Bien sûr, la définition du peuple est restée un enjeu important. Dans la période de paroxysme de la lutte des classes en France, entre 1934, avec le front antifasciste, et 1947-1948, il y a eu un va-et-vient constant : sous le Front populaire, en 1936, le peuple, c’est les classes populaires, au sens des salariés ; quelques années plus tard, Vichy a aussi une audience populaire importante, mais ce n’est pas le même peuple ! Ce sont les paysans, les petits commerçants et les artisans. On pourrait d’ailleurs dire que c’est cette partie-là des classes populaires qui prend sa revanche avec les Gilets jaunes… Puis est venue l’hégémonie du parti communiste au sein des classes populaires, avec l’apogée de ce que le philosophe Bernard Manin appelle la « démocratie de partis ». La notion de peuple se retrouve avec ces nouveaux clivages : le général de Gaulle parle au nom du peuple tout entier ; la gauche, notamment le PC, parle au nom des classes populaires, surtout de la classe ouvrière.

Y a-t-il eu des moments de notre histoire où ceux qui se révoltaient ont été écoutés ?

La Révolution française est le meilleur exemple qu’on puisse donner. Passer d’une monarchie à une république était une façon de tenir compte des aspirations populaires.

Les élites contemporaines sont-elles devenues incapables d’entendre le peuple ?

Je le crois, oui. Il y a une « invisibilisation » des classes populaires, avec un débat focalisé sur les questions identitaires, comme on le voit avec le cas des banlieues, par exemple : on a cru que l’ensemble des problèmes des classes populaires se jouaient là, parce que c’était là que les mouvements éclataient, comme les émeutes de 2005, et parce que les élites postcoloniales ont concentré leur regard sur la couleur de peau et les origines. Cette matrice s’est imposée, notamment à gauche, et les souffrances qui pouvaient exister au sein d’autres classes populaires n’ont plus été relayées. D’autant que les partis et les syndicats qui portaient habituellement ces intérêts étaient eux-mêmes marginalisés.
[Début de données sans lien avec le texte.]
(** C1: for every real-valued scorer output [r], negative ones included, the
    prediction is [max(0, round(r))], where [round(r)] is an integer nearest
    to [r]; the result is a non-negative integer, and it is 0 whenever [r]
    is not positive, as for -3.2. *)
Theorem predict_visits_clamps_and_rounds (pipeline : Scorer)
    (X : FeatureRecord) (r : spec_float) (rest : list pyobj)
    (calls : list FeatureRecord) :
  is_real r = true ->
  pipeline X = Ok (PyArr (PyFloat r :: rest)) ->
  let n := nearest_even r in
  snd (predict_visits pipeline X calls) = Ok (Z.max 0 n)
  /\ 0 <= Z.max 0 n
  /\ (Qabs (SF2Q r - inject_Z n) <= 1 # 2)%Q
  /\ ((SF2Q r <= 0)%Q -> Z.max 0 n = 0).
Proof.
  intros Hr Hp n. rewrite predict_visits_unfold, Hp.
  cbn [snd getitem0]. rewrite (RoundFacts.py_round_real r Hr). fold n.
  split; [reflexivity|]. split; [lia|].
  split; [exact (proj1 (RoundFacts.nearest_even_spec r))|].
  intros Hneg. pose proof (RoundFacts.nearest_even_nonpos r Hneg). lia.
Qed.

Lemma predict_visits_clamps_and_rounds_witness :
  is_real float_m3_2 = true
  /\ snd (predict_visits (fun _ => Ok (PyArr [PyFloat float_m3_2])) X0 [])
     = Ok 0.
Proof.
  split; [reflexivity|].
  exact (proj1 (predict_visits_clamps_and_rounds
                  (fun _ => Ok (PyArr [PyFloat float_m3_2])) X0
                  float_m3_2 [] [] eq_refl eq_refl)).
Defined.

(** C7: rounding follows one tie-break rule throughout: a scorer output of
    4.5 rounds to 4 or 5, and either every half-way output is rounded to
    the even neighbour or every half-way output is rounded away from zero.
    (It is the first: round-half-to-even, so 4.5 gives 4.) *)
Theorem round_tie_break_consistent :
  (py_round (PyFloat float_4_5) = Ok 4 \/ py_round (PyFloat float_4_5) = Ok 5)
  /\ ((forall x k, (SF2Q x == inject_Z k + (1 # 2))%Q ->
                   py_round (PyFloat x) = Ok (half_to_even k))
      \/ (forall x k, (SF2Q x == inject_Z k + (1 # 2))%Q ->
                      py_round (PyFloat x) = Ok (half_away_from_zero k))).
Proof.
  split; [left; reflexivity|]. left. intros x k H.
  rewrite (RoundFacts.py_round_real x (RoundFacts.half_way_real x k H)).
  f_equal. exact (RoundFacts.nearest_even_half_way x k H).
Qed.

Lemma round_tie_break_consistent_witness :
  py_round (PyFloat float_4_5) = Ok (half_to_even 4)
  \/ py_round (PyFloat float_4_5) = Ok (half_away_from_zero 4).
Proof.
  destruct (proj2 round_tie_break_consistent) as [Heven | Haway].
  - left. apply Heven. reflexivity.
  - right. apply Haway. reflexivity.
Defined.

(* The rule is not round-half-away-from-zero: 4.5 gives 4, not 5. *)
Example round_4_5_is_not_away :
  py_round (PyFloat float_4_5) = Ok 4 /\ half_away_from_zero 4 = 5.
Proof. split; reflexivity. Qed.

(* C6 as stated fails: the failure of the scorer is not turned into a
   ScoringError.  An exception of the scorer comes out as it is, and a
   non-numeric prediction fails in [round] with a TypeError. *)
Lemma scorer_failure_is_not_ScoringError :
  snd (predict_visits (fun _ => Raise (Exn "RuntimeError")) X0 [])
  = Raise (Exn "RuntimeError")
  /\ snd (predict_visits (fun _ => Raise (Exn "RuntimeError")) X0 [])
     <> Raise (Exn "ScoringError")
  /\ numeric (PyArr [PyStr "many"]) = false
  /\ snd (predict_visits (fun _ => Ok (PyArr [PyStr "many"])) X0 [])
     = Raise (Exn "TypeError")
  /\ snd (predict_visits (fun _ => Ok (PyArr [PyStr "many"])) X0 [])
     <> Raise (Exn "ScoringError").
Proof. repeat split; discriminate. Qed.

(** C6 (amended): the prediction fails when the scorer raises, and when
    [[0]] or [round] raises on the value it returned, as they do on
    non-numeric values such as None, an array of strings or an array of
    None (TypeError).  The exception is the one that was raised, passed on
    unchanged and not wrapped into a ScoringError.  In every case the scorer
    has been called exactly once, on the given frame: there is no retry. *)
Theorem predict_visits_failures (pipeline : Scorer) (X : FeatureRecord)
                                (calls : list FeatureRecord) :
  fst (predict_visits pipeline X calls) = calls ++ [X]
  /\ (forall e, pipeline X = Raise e ->
                snd (predict_visits pipeline X calls) = Raise e)
  /\ (forall v e, pipeline X = Ok v -> getitem0 v = Raise e ->
                  snd (predict_visits pipeline X calls) = Raise e)
  /\ (forall v first e,
        pipeline X = Ok v -> getitem0 v = Ok first ->
        py_round first = Raise e ->
        snd (predict_visits pipeline X calls) = Raise e)
  /\ (forall v,
        pipeline X = Ok v ->
        v = PyNone
        \/ (exists s rest, v = PyArr (PyStr s :: rest))
        \/ (exists rest, v = PyArr (PyNone :: rest)) ->
        snd (predict_visits pipeline X calls) = Raise (Exn "TypeError")).
Proof.
  rewrite predict_visits_unfold. cbn [fst snd].
  split; [reflexivity|]. split; [|split; [|split]].
  - intros e ->. reflexivity.
  - intros v e -> ->. reflexivity.
  - intros v first e -> -> ->. reflexivity.
  - intros v -> [-> | [[s [rest ->]] | [rest ->]]]; reflexivity.
Qed.

Lemma predict_visits_failures_witness :
  snd (predict_visits (fun _ => Raise (Exn "RuntimeError")) X0 [])
  = Raise (Exn "RuntimeError")
  /\ fst (predict_visits (fun _ => Raise (Exn "RuntimeError")) X0 []) = [X0].
Proof.
  pose proof (predict_visits_failures
                (fun _ => Raise (Exn "RuntimeError")) X0 []) as (Hc & Hr & _).
  split; [exact (Hr _ eq_refl) | exact Hc].
Defined.

(** X5: when the pipeline returns an array whose first item is an int or a
    real float, the prediction succeeds, with a count that is not
    negative. *)
Lemma predict_visits_numeric (pipeline : Scorer) (X : FeatureRecord)
                             (calls : list FeatureRecord) (v : pyobj) :
  pipeline X = Ok v -> numeric v = true ->
  exists n, snd (predict_visits pipeline X calls) = Ok n /\ 0 <= n.
Proof.
  intros Hp Hv. rewrite predict_visits_unfold, Hp. cbn [snd].
  destruct v as [ |n|x|s|[|first rest]]; try discriminate Hv.
  destruct first as [ |n|x|s|items]; try discriminate Hv; cbn [getitem0].
  - exists (Z.max 0 n). split; [reflexivity | lia].
  - cbn [numeric] in Hv. rewrite (RoundFacts.py_round_real x Hv).
    exists (Z.max 0 (nearest_even x)). split; [reflexivity | lia].
Qed.

Lemma predict_visits_numeric_witness :
  numeric (PyArr [PyInt (-4); PyNone]) = true
  /\ exists n,
       snd (predict_visits (fun _ => Ok (PyArr [PyInt (-4); PyNone])) X0 [])
       = Ok n
       /\ 0 <= n.
Proof.
  split; [reflexivity|].
  exact (predict_visits_numeric
           (fun _ => Ok (PyArr [PyInt (-4); PyNone])) X0 []
           (PyArr [PyInt (-4); PyNone]) eq_refl eq_refl).
Defined.

(** ** The page *)

(** X1: one run of the page calls the pipeline at most once: exactly once,
    on the frame built from the selected patient and date, when the button
    was pressed on the prediction page, and not at all otherwise. *)
Lemma app_calls (s : Session) (calls : list FeatureRecord) :
  fst (app s calls)
  = match page s, button s with
    | Prediction, true =>
        calls ++ [build_features (selected_patient s) (selected_date s)]
    | _, _ => calls
    end.
Proof.
  unfold app. destruct (page s), (button s); try reflexivity.
  unfold bind, input_data, ret.
  rewrite predict_visits_unfold.
  destruct (pipeline s _) as [v|e]; [|reflexivity].
  destruct (getitem0 v) as [first|e]; [|reflexivity].
  destruct (py_round first) as [n|e]; reflexivity.
Qed.

(** X2: whatever count the page shows is shown for the selected patient
    and the selected date, and it is not negative, for every pipeline. *)
Lemma app_output (s : Session) (calls : list FeatureRecord)
                 (p : option string) (d : datetime.date) (n : Z) :
  snd (app s calls) = Ok (PredictedVisitCount p d n) ->
  p = selected_patient s /\ d = selected_date s /\ 0 <= n.
Proof.
  unfold app. destruct (page s), (button s); try discriminate.
  unfold bind, input_data, ret. rewrite predict_visits_unfold.
  destruct (pipeline s _) as [v|e]; [|discriminate].
  destruct (getitem0 v) as [first|e]; [|discriminate].
  destruct (py_round first) as [k|e]; [|discriminate].
  cbn [snd]. intros [= <- <- <-]. repeat split. lia.
Qed.

Lemma app_output_witness :
  snd (app session_d [])
  = Ok (PredictedVisitCount (Some "patient_a") (datetime.mkdate 2025 1 1) 2)
  /\ Some "patient_a" = selected_patient session_d
  /\ 0 <= 2.
Proof.
  split; [reflexivity|].
  pose proof (app_output session_d [] (Some "patient_a")
                (datetime.mkdate 2025 1 1) 2 eq_refl) as (Hp & _ & Hn).
  split; [exact Hp | exact Hn].
Defined.

Example app_session_a :
  app session_a []
  = ([mkFeatureRecord (Some "patient_b") 2024 12 0 1 4],
     Ok (PredictedVisitCount (Some "patient_b") date_2024_12_30 0)).
Proof. reflexivity. Qed.

(** ** More on the page *)

Lemma predict_visits_real (pipeline : Scorer) (X : FeatureRecord)
    (r : spec_float) (rest : list pyobj) (calls : list FeatureRecord) :
  is_real r = true ->
  pipeline X = Ok (PyArr (PyFloat r :: rest)) ->
  predict_visits pipeline X calls
  = (calls ++ [X], Ok (Z.max 0 (nearest_even r))).
Proof.
  intros Hr Hp. rewrite predict_visits_unfold, Hp. cbn [getitem0].
  rewrite (RoundFacts.py_round_real r Hr). reflexivity.
Qed.

Lemma app_unfold (s : Session) (calls : list FeatureRecord) :
  page s = Prediction -> button s = true ->
  app s calls
  = let X := build_features (selected_patient s) (selected_date s) in
    match predict_visits (pipeline s) X calls with
    | (calls', Ok n) =>
        (calls', Ok (PredictedVisitCount (selected_patient s)
                                         (selected_date s) n))
    | (calls', Raise e) => (calls', Raise e)
    end.
Proof.
  intros Hp Hb. unfold app. rewrite Hp, Hb. unfold bind, input_data, ret.
  cbv zeta. destruct (predict_visits _ _ calls) as [calls' [n|e]]; reflexivity.
Qed.

(** X3: when the button is pressed on the prediction page and the pipeline
    raises on the frame of the selection, the run ends with that very
    exception after the one call: no count is shown and nothing is caught. *)
Theorem app_raises (s : Session) (calls : list FeatureRecord) (e : exn) :
  page s = Prediction -> button s = true ->
  pipeline s (build_features (selected_patient s) (selected_date s)) = Raise e ->
  app s calls
  = (calls ++ [build_features (selected_patient s) (selected_date s)], Raise e).
Proof.
  intros Hp Hb He. rewrite (app_unfold s calls Hp Hb). cbv zeta.
  rewrite predict_visits_unfold, He. reflexivity.
Qed.

Lemma app_raises_witness :
  page session_c = Prediction /\ button session_c = true
  /\ app session_c []
     = ([mkFeatureRecord (Some "patient_a") 2025 1 2 1 1],
        Raise (Exn "RuntimeError")).
Proof.
  split; [reflexivity|]. split; [reflexivity|].
  exact (app_raises session_c [] (Exn "RuntimeError")
           eq_refl eq_refl eq_refl).
Defined.

(** X4: when the button is pressed on the prediction page and the pipeline
    returns an array that starts with a real number [r], the page shows, for
    the selected patient and date, the count [max(0, round(r))], having
    called the pipeline once on the frame of the selection. *)
Theorem app_shows_rounded (s : Session) (calls : list FeatureRecord)
                          (r : spec_float) (rest : list pyobj) :
  page s = Prediction -> button s = true -> is_real r = true ->
  pipeline s (build_features (selected_patient s) (selected_date s))
  = Ok (PyArr (PyFloat r :: rest)) ->
  app s calls
  = (calls ++ [build_features (selected_patient s) (selected_date s)],
     Ok (PredictedVisitCount (selected_patient s) (selected_date s)
                             (Z.max 0 (nearest_even r)))).
Proof.
  intros Hp Hb Hr Hv. rewrite (app_unfold s calls Hp Hb). cbv zeta.
  rewrite (predict_visits_real _ _ r rest calls Hr Hv). reflexivity.
Qed.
Un autre aspect à prendre en compte est la mobilité sociale. La IIIe République permettait à des gens issus de classes populaires de s’élever sans oublier leur milieu d’origine. Ce mouvement a faibli et la reproduction de l’élite a contribué à creuser le fossé entre cette dernière et les classes populaires. Le phénomène s’est, selon moi, aggravé avec l’élection d’Emmanuel Macron.

Pourquoi ?

Le programme d’Emmanuel Macron, dans son livre Révolution, fait une large place à l’histoire, mais aucune aux classes populaires. À aucun moment il ne cite Blum ou Jaurès. Comment prétendre incarner le peuple français sans jamais parler des classes populaires autrement que comme d’une source de problèmes à résoudre ? Les seules ressources qu’il évoque sont à trouver dans la classe moyenne éduquée, soit son propre milieu. C’est pour cela que le mouvement des Gilets jaunes l’a stupéfié, par méconnaissance des classes populaires.

Les Gilets jaunes sont-ils pour autant assimilables aux classes populaires ?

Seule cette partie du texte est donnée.